Hacia un demos europeo: espacios de participación para una ciudadanía europea “soberana”

 

            El último capítulo del libro indaga en la discusión sobre la existencia de un “pueblo” europeo y la propia configuración de sus dos dimensiones, demos –o ciudadanía- y ethnos –o identidad étnico-cultural-, una cuestión que se encuentra en el epicentro de la idea de una democracia europea que se sustente en una base popular. La cuestión del demos es vital para configurar a partir de este concepto el debate acerca del desarrollo y consolidación de una sociedad civil europea y de un espacio público transnacional.

La ciudadanía europea no puede ser sino la “piedra fundadora” de estas dos realidades.

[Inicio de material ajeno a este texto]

(** C7: a sequence that passes every validation, with an infinite base
    coordinate: the first value of the slab of frame 0 is NaN, and the four
    bytes written for it are not those of 0.0. *)
Lemma infinite_base_gives_nan_delta :
  valid_sequence exp32_example (ply_files infinite_x_sequence)
    [infinite_x_frame; infinite_x_frame] infinite_x_frame
  /\ coord (PackDeltas.pos infinite_x_frame) 0 0 = pinf
  /\ F32.is_nan
       (coord (delta_slab (PackDeltas.pos infinite_x_frame) infinite_x_frame)
              0 0) = true
  /\ exists bs,
       PackDeltas.main exp32_example float_repr_example infinite_x_sequence
         fps_example []
       = (written float_repr_example (ply_files infinite_x_sequence)
            [infinite_x_frame; infinite_x_frame] infinite_x_frame
            fps_example [], Ok tt)
       /\ In ("delta.bin"%string, Binary bs)
             (fst (PackDeltas.main exp32_example float_repr_example
                     infinite_x_sequence fps_example []))
       /\ List.length bs = 32%nat
       /\ firstn 4 bs <> repeat Byte.x00 4.
Proof.
  split; [|split; [|split]].
  - split; [|split].
    + repeat (apply Forall2_cons; [reflexivity|]). apply Forall2_nil.
    + reflexivity.
    + repeat constructor; discriminate.
  - reflexivity.
  - reflexivity.
  - eexists. split; [vm_compute; reflexivity|].
    split; [vm_compute; tauto|]. split; [reflexivity | discriminate].
Qed.

Lemma delta_pack_layout_witness :
  exists delta bs,
    In ("delta.bin"%string, Binary bs)
       (fst (PackDeltas.main exp32_example float_repr_example
               good_sequence fps_example []))
    /\ PackDeltas.tofile3 delta = Binary bs
    /\ List.length bs = 320%nat
    /\ List.length delta = 4%nat
    /\ nth 0 delta [] = repeat (repeat f32_zero 4) 5.
Proof.
  destruct (delta_pack_layout (env := env_example) exp32_example float_repr_example
              good_sequence fps_example [] (repeat good_frame 4)
              good_frame good_sequence_valid)
    as (_ & _ & _ & delta & bs & _ & Hin & Hto & Hlen & Hk & _ & Hzero).
  exists delta, bs.
  split; [exact Hin|]. split; [exact Hto|]. split; [exact Hlen|].
  split; [exact Hk|]. apply Hzero.
  repeat constructor.
Defined.

(** C8: the manifest of that run. *)
Lemma manifest_keeps_frest_key :
  map fst (fst (PackDeltas.main exp32_example float_repr_example
                  good_sequence fps_example []))
  = ["meta.json"; "scale.bin"; "rgba.bin"; "delta.bin"; "pos0.bin"]%string
  /\ hd_error (fst (PackDeltas.main exp32_example float_repr_example
                      good_sequence fps_example []))
     = Some ("meta.json"%string,
             Text (PackDeltas.json_dumps float_repr_example
                     (PackDeltas.meta 5 4 fps_example false)))
  /\ map fst (PackDeltas.meta 5 4 fps_example false)
     = ["width"; "height"; "points"; "frames"; "fps"; "rgba"; "scale";
        "frest"]%string
  /\ PackDeltas.json_dumps float_repr_example
       (PackDeltas.meta 5 4 fps_example false)
     = ("{" ++ PackDeltas.newline
        ++ "  " ++ PackDeltas.quote ++ "width" ++ PackDeltas.quote
        ++ ": 5," ++ PackDeltas.newline
        ++ "  " ++ PackDeltas.quote ++ "height" ++ PackDeltas.quote
        ++ ": 4," ++ PackDeltas.newline
        ++ "  " ++ PackDeltas.quote ++ "points" ++ PackDeltas.quote
        ++ ": 5," ++ PackDeltas.newline
        ++ "  " ++ PackDeltas.quote ++ "frames" ++ PackDeltas.quote
        ++ ": 4," ++ PackDeltas.newline
        ++ "  " ++ PackDeltas.quote ++ "fps" ++ PackDeltas.quote
        ++ ": 12.0," ++ PackDeltas.newline
        ++ "  " ++ PackDeltas.quote ++ "rgba" ++ PackDeltas.quote
        ++ ": " ++ PackDeltas.quote ++ "rgba.bin" ++ PackDeltas.quote
        ++ "," ++ PackDeltas.newline
        ++ "  " ++ PackDeltas.quote ++ "scale" ++ PackDeltas.quote
        ++ ": " ++ PackDeltas.quote ++ "scale.bin" ++ PackDeltas.quote
        ++ "," ++ PackDeltas.newline
        ++ "  " ++ PackDeltas.quote ++ "frest" ++ PackDeltas.quote
        ++ ": null" ++ PackDeltas.newline ++ "}")%string.
Proof. repeat split; vm_compute; reflexivity. Qed.

Lemma manifest_without_color_detail_witness :
  exists prefix,
    PackDeltas.json_dumps float_repr_example
      (PackDeltas.meta 5 4 fps_example false)
    = (prefix ++ "," ++ PackDeltas.newline ++ "  " ++ PackDeltas.quote
       ++ "frest" ++ PackDeltas.quote ++ ": null" ++ PackDeltas.newline
       ++ "}")%string.
Proof.
  destruct (manifest_without_color_detail (env := env_example) exp32_example
              float_repr_example good_sequence fps_example []
              (repeat good_frame 4) good_frame good_sequence_valid
              eq_refl) as (_ & _ & H).
  exact H.
Defined.

(** C9: a quaternion with an infinite component, one with a NaN, and one
    whose first component is the finite double [2 ^ 200], infinite once
    converted to float32. *)
Lemma infinite_component_gives_nan :
  normalize_quat [S754_infinity false; f32_zero; f32_zero; f32_zero]
  = [S754_nan; f32_zero; f32_zero; f32_zero]
  /\ normalize_quat [S754_nan; f32_one; f32_zero; f32_zero]
     = [S754_nan; S754_nan; S754_nan; S754_nan]
  /\ decode F8 double_2_200 = Sf64 (S754_finite false (2 ^ 52) 148)
  /\ astype_float32 (decode F8 double_2_200) = S754_infinity false
  /\ normalize_quat [astype_float32 (decode F8 double_2_200);
                     f32_zero; f32_zero; f32_zero]
     = [S754_nan; f32_zero; f32_zero; f32_zero].
Proof. repeat split; reflexivity. Qed.

Lemma normalize_quat_finite_witness :
  Forall (fun x => is_finite x = true)
    (normalize_quat [f32_zero; f32_zero; f32_zero; f32_zero])
  /\ normalize_quat [f32_zero; f32_zero; f32_zero; f32_zero]
     = [f32_zero; f32_zero; f32_zero; f32_zero].
Proof.
  split; [|reflexivity].
  apply (normalize_quat_finite [f32_zero; f32_zero; f32_zero; f32_zero]).
  repeat constructor.
Defined.

(** C10: the component +1.0. *)
Lemma rotation_quantization_clamps_witness :
  exists b,
    0 <= b <= 255
    /\ SFtrunc (np_clip (F32.add (F32.mul f32_one c_128) c_128)
                  f32_zero c_255) = Some b
    /\ (forall cast_undefined, quantize_rot cast_undefined f32_one = b)
    /\ F32.add (F32.mul f32_one c_128) c_128 = F32.of_Z 256
    /\ (forall cast_undefined, quantize_rot cast_undefined f32_one = 255).
Proof.
  apply (rotation_quantization_clamps f32_one). reflexivity.
Defined.

(** C2: the coefficient 0.0 decodes to the colour 0.5 and the byte 128. *)
Lemma color_quantization_witness :
  decode_color f32_zero = c_half
  /\ exists b,
       quantize_unit cast_example (decode_color f32_zero) = b
       /\ SFfloor (F32.add (F32.mul (decode_color f32_zero) c_255) c_half)
          = Some b
       /\ 0 <= b <= 255.
Proof.
  split; [reflexivity|].
  destruct (color_quantization cast_example f32_zero)
    as (_ & _ & H & _).
  destruct (H eq_refl) as (_ & _ & Hb). exact Hb.
Defined.

(** ** The header *)

Lemma xyz_properties_words :
  Forall (fun p : string * string =>
            is_word (fst p) = true /\ is_word (snd p) = true) xyz_properties.
Proof. repeat constructor. Defined.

Una política comprometida para con la promoción de la ciudadanía europea activa debe consolidar los espacios de participación, promover un verdadero debate público transnacional sobre las cuestiones que afectan a la Unión y que preocupan a la sociedad europea, implicando a los ciudadanos en el proceso de toma de decisiones a través de los interlocutores sociales y de las organizaciones de la sociedad civil. Es necesaria una apuesta definitiva para zanjar el “déficit democrático”: acercar a los europeos a una UE cada vez más accesible, cercana, comprensible, transparente y abierta. La cuestión no es baladí: el éxito del proyecto europeo depende en gran medida del proyecto de una ciudadanía europea activa.

           

A modo de conclusión…

 

Construir una Unión Europea más humana y democrática para por aunar esfuerzos en todos los ámbitos de actividad comunitaria, en todos aquellos que integran una dimensión ciudadana; es decir, en TODOS: desde el medio ambiente, hasta el deporte, pasando por la agricultura, el turismo, la política regional, la comunicación, la sociedad de la información o el audiovisual, sin olvidar la libre circulación de personas. Pero no es el objetivo de este libro aportar una visión integral de la ciudadanía, sino concentrarse en los aspectos de raíz cultural, en las cuestiones que afectan a la identidad y a la participación ciudadana; en dimensiones de la ciudadanía a menudo eclipsadas por su contenido legal. 

En todas las políticas, y teniendo siempre en cuenta en las decisiones todas aquellas cuestiones que afectan a los intereses de los ciudadanos europeos. Si el individuo se encuentra en el centro del proyecto europeo –recordemos las palabras de Jean Monnet: “no coaligamos Estados, unimos hombres”,- la ciudadanía europea no puede estar sino en el centro de la toma de decisiones. La conclusión es sencilla, a simple vista, y necesaria, pero, a la luz de los acontecimientos, también imposible, por ahora: Europa sólo se construirá, sólo avanzará, con los ciudadanos.

 

Juan TOMÁS FRUTOS

Encarnación HERNÁNDEZ RODRÍGUEZ

 

(*) Éste es un resumen del libro de Encarnación Hernández Rodríguez, titulado: “Acercar Europa a los europeos. Un reto vital”, publicado por Euroeditions, en el año 2008.

 



[1] Kymlicka, W. & Norman, W. (1994). Return of the Citizen: A Survey of Recent Work on Citizen Theory. Ethics, 104(2), 352-381.

[2] Febvre, L. (2001). Europa: Génesis de una civilización (J. Vivanco, Trad.). Barcelona: Crítica. (Trabajo original publicado en 1999 – Curso profesado en el Collège de France en 1944-1945).

[3] Mattelart, A. (2006). Diversidad cultural y mundialización (G. Multinger, Trad.). Barcelona: Paidós. (Trabajo original publicado en 2005).